March 17, 1998|By Brenda J. Buote | Brenda J. Buote,SUN STAFF

Lania D'Agostino, one of Baltimore's busiest plastic surgeons, works in a dirty, dusty studio on Canton's waterfront. She operates without anesthesia, without her clients' consent and without a medical degree.

Her patients are all dummies. They have to be to seek her expertise.

D'Agostino makes her living improving the appearances of manhandled mannequins and creating new ones for a diverse clientele -- from backyard gardeners to museum curators.

Her shop, on the fourth floor of the old Broom Factory on Boston Street, is a cluttered cross between a warehouse and the laboratory of a mad scientist. Every nook and cranny of the 3,000-square-foot space is filled with lifeless models and plaster limbs in need of repair.

"When I was younger, I studied sculpture. This seemed like a natural extension of that," said D'Agostino, 40, who moved to Baltimore from Michigan in 1982 to attend Maryland Institute, College of Art.

Her career with dummies began more than a decade ago, when she was a cash-strapped college student. In the beginning, D'Agostino worked for the founders of what is now Mannequin Service Co. When they retired in 1986, D'Agostino continued the business.

Over the years, the company that was started in a long-abandoned chicken shack has grown into a business that repairs hundreds of mannequins each year, for department stores across the country and as far as England and France.

If you've ever been to Bloomingdale's, Hecht's, Macy's or Sears, you've probably seen D'Agostino's work. They've all sent battered models to her shop for repair.

The most common cosmetic surgery performed at Mannequin Service Co. is a nose job, followed by touch-ups to the ears and fingers. The delicate operations can take a week to complete and cost as much as $200.

When faced with a limb suffering from fractures that, if left untreated, would spread with fatal results, D'Agostino uses a knife to remove crushed and broken material. She fills the gaping wounds with fiberglass or plaster and lets them dry.

Next, an assistant sands the body parts and hangs them in the "spraying area," a closet-like structure that resembles a medieval torture device. The lifeless forms hang from a hook as the assistant, wearing an apron and surgical mask, sprays a ghostly white primer over them. Then more sanding. Finally, flesh tones are added.

When the parts are dry, they are placed on a metal table, where D'Agostino gets down to the serious business of giving the mannequin a personality. It can take her three hours to get the facial expression right.

For the Star-Spangled Banner Flag House and 1812 Museum in East Baltimore, D'Agostino spent hours applying plaster and paint to the face of a mannequin that appeared to be about 20. By the time she was finished, the mannequin had aged more than 50 years.

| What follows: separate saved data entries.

(* ===== verification/GatewayConfig.v ===== *)
(** * Gateway settings and model portfolio ([providers/gateway_config.py])

    The reviewed models of the gateway and the hard allowlist that pins each to
    one upstream provider. *)
From S2P Require Import Prelude PyStr PyFloat PyDecimal Schemas Errors Registry Pricing PyNum Regex Features QualityFeatures Policy Routing Predictor.

Record GatewaySettings := mk_GatewaySettings {
  gs_api_key : option pystr;
  gs_timeout_seconds : float
}.

(** [gt=0, le=300, allow_inf_nan=False] *)
Definition GatewaySettings_ok (s : GatewaySettings) : bool :=
  f_isfinite (gs_timeout_seconds s) && f_ltb f_zero (gs_timeout_seconds s) &&
  f_leb (gs_timeout_seconds s) (f_of_Z 300).

(** [from_environment]: the key is stripped, an empty one is no key; the timeout
    is what pydantic reads from the text. *)
Definition gateway_settings (raw_key : pystr) (timeout_seconds : float) : result exn GatewaySettings :=
  let key := strip raw_key in
  let s := mk_GatewaySettings (match key with [] => None | _ => Some key end) timeout_seconds in
  _ ← validated (check (GatewaySettings_ok s) field_error);
  Ok s.

Definition PRICING_SOURCE : pystr := py "https://ai-gateway.vercel.sh/v1/models".
Definition PRICING_VERIFIED : pystr := py "2026-09-24".
Definition CATALOG_VERIFIED_AT : pystr := py "2026-09-24T03:06:54Z".

(** A price in cents, as the decimal literals with two places are written. *)
Definition cents (c : N) : decimal := mk_decimal false c (-2).

Definition structured (temperature : bool) (r : ReasoningBehavior) : ModelCapabilities :=
  mk_ModelCapabilities temperature true r VISIBLE_ONLY.

Definition vercel_model (id name : string) (input output : N) (window : Z) (caps : ModelCapabilities)
    (effort : option ReasoningEffort) (policy : OutputTokenPolicy) : ModelConfig :=
  mk_ModelConfig (py id) (py "vercel") (py name) (cents input) (cents output) window true caps effort
    GATEWAY_SHARED policy.

Definition LEGACY_MODELS : list ModelConfig :=
  [ vercel_model "gateway-nano" "openai/gpt-4.1-nano" 10 40 1047576 (structured true RB_UNSUPPORTED)
      None default_output_token_policy;
    vercel_model "gateway-mini" "openai/gpt-4.1-mini" 40 160 1047576 (structured true RB_UNSUPPORTED)
      None default_output_token_policy;
    vercel_model "gateway-sonnet" "anthropic/claude-sonnet-4.6" 300 1500 1000000
      (structured true RB_PROVIDER_DEFAULT) None default_output_token_policy ].

Definition CANDIDATE_MODELS : list ModelConfig :=
  [ vercel_model "candidate-nemotron-3.5-lightning" "nvidia/nemotron-3.5-lightning" 5 15 262144
      (structured true RB_PROVIDER_DEFAULT) (Some RE_NONE) default_output_token_policy;
    vercel_model "candidate-gpt-6-luna" "openai/gpt-6-luna" 10 50 1050000
      (structured true RB_PROVIDER_DEFAULT) (Some RE_LOW) default_output_token_policy;
    vercel_model "candidate-gemini-3-flash" "google/gemini-3-flash" 50 300 1000000
      (structured true RB_PROVIDER_DEFAULT) (Some RE_LOW) (policy_with [("reasoning", 256%Z)]%string);
    vercel_model "candidate-claude-sonnet-5" "anthropic/claude-sonnet-5" 200 1000 1000000
      (structured false RB_PROVIDER_DEFAULT) (Some RE_LOW) default_output_token_policy ].

Definition JUDGE_SELECTION_MODELS : list ModelConfig :=
  [ vercel_model "judge-opus-5.5" "anthropic/claude-opus-5.5" 400 2000 1000000
      (mk_ModelCapabilities false false RB_ADAPTIVE VISIBLE_ONLY) None default_output_token_policy;
    vercel_model "judge-gpt-6-astra" "openai/gpt-6-astra" 1000 5000 1050000
      (structured false RB_PROVIDER_DEFAULT) None default_output_token_policy;
    vercel_model "judge-fable-5.1" "anthropic/claude-fable-5.1" 1000 5000 1000000
      (structured true RB_PROVIDER_DEFAULT) None default_output_token_policy ].

Definition REAL_MODELS : list ModelConfig := LEGACY_MODELS ++ CANDIDATE_MODELS.
Definition SEMANTIC_JUDGE_MODELS : list ModelConfig := REAL_MODELS ++ JUDGE_SELECTION_MODELS.

Definition UPSTREAM_PROVIDERS : list (list N * list N) :=
  map (fun p => (py p.1, py p.2))
  [ ("openai/gpt-4.1-nano", "openai"); ("openai/gpt-4.1-mini", "openai");
    ("anthropic/claude-sonnet-4.6", "anthropic"); ("nvidia/nemotron-3.5-lightning", "runinfra");
    ("openai/gpt-6-luna", "openai"); ("google/gemini-3-flash", "google");
    ("anthropic/claude-sonnet-5", "anthropic"); ("anthropic/claude-opus-5.5", "anthropic");
    ("openai/gpt-6-astra", "openai"); ("anthropic/claude-fable-5.1", "anthropic") ]%string.

(** The portfolio is sound: every model passes its own validation and is pinned
    to an upstream provider, the models register without a clash, the routing
    candidates are exactly those of the frozen predictor, and for every
    category each of them has an output allowance. *)
Theorem portfolio_sound :
  Forall (fun m => ModelConfig_validate m = Ok tt /\ dict_mem UPSTREAM_PROVIDERS (provider_model_name m) = true)
    SEMANTIC_JUDGE_MODELS /\
  (exists r, ModelRegistry.register_all ModelRegistry.empty SEMANTIC_JUDGE_MODELS = Ok r /\
     ModelRegistry.list_enabled_models r = SEMANTIC_JUDGE_MODELS) /\
  (forall id, id ∈ map model_id CANDIDATE_MODELS <-> id ∈ FOUNDATION_V3_CANDIDATE_IDS) /\
  (forall m f c, m ∈ CANDIDATE_MODELS -> rf_category f = Some c ->
     exists n, resolve_effective_output_allowance f m = Ok n /\
       (n = rf_max_output_tokens f \/ (c = REASONING /\ n = 256%Z))).
Proof.
  split; [repeat constructor; vm_compute; reflexivity|].
  split; [eexists; split; vm_compute; reflexivity|].
  split; [by apply same_elements_true|].
  intros m f c Hm Hc.
  assert (P : output_token_policy m = default_output_token_policy \/
              output_token_policy m = policy_with [("reasoning", 256%Z)]%string).
  { unfold CANDIDATE_MODELS in Hm. repeat (apply elem_of_cons in Hm as [->|Hm]; [by auto|]). set_solver. }
  unfold resolve_effective_output_allowance. rewrite Hc, canonicalize_category_value. rsimpl.
  destruct P as [-> | ->].
  - exists (rf_max_output_tokens f). split; [done|by left].
  - destruct c; (eexists; split; [vm_compute; reflexivity|by (left + (right; split; [reflexivity|reflexivity]))]).
Qed.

A face lift is usually far less expensive than a new mannequin. The fiberglass figures cost an average of $850, but can command as much as $1,500 for a custom-made model. According to D'Agostino, the average life of a mannequin made of resin and fiberglass is five years. Their constant use demands that they get a makeover every couple of months.

The Jamestown Settlement, a museum that displays artifacts from 17th-century Virginia, recently asked D'Agostino to create a torso for Queen Elizabeth's waxen head. A lifeless form resembling a pre-pubescent teen-ager was selected for the job -- molded to the proper size and shape with a saw and sandpaper.

Royalty graced the shop less than a week.

"Once they have clothes on," D'Agostino said, "they have to get out of here."

D'Agostino's wide-ranging and eclectic clientele extends beyond department stores and museums.

"You never know who's going to come in," D'Agostino said. "Lawyers use mannequins for accident re-enactments. Farmers use them to scare deer off their property. And other people buy them for all kinds of reasons."

Nelson Goldberg, a licensed plastic surgeon, bought a mannequin for the sidecar of his Harley-Davidson motorcycle.

"I don't think sidecars look right without something or somebody in them," Goldberg said. "To have groceries or tennis equipment OK, but to have nothing is no good."

So Goldberg bought "Little Dummy Boy," a mannequin about the size of an 8-year-old child, and dressed it in some of his son's old clothes -- a pair of worn pants and a red Snoopy T-shirt. The ensemble was completed with a blue motorcycle helmet.

"Some people can tell it's a mannequin, some can't," Goldberg said. "On more than one hot afternoon at the tennis club, I've heard people question how a person could leave his child in a sidecar. Wherever I go, it seems to draw attention."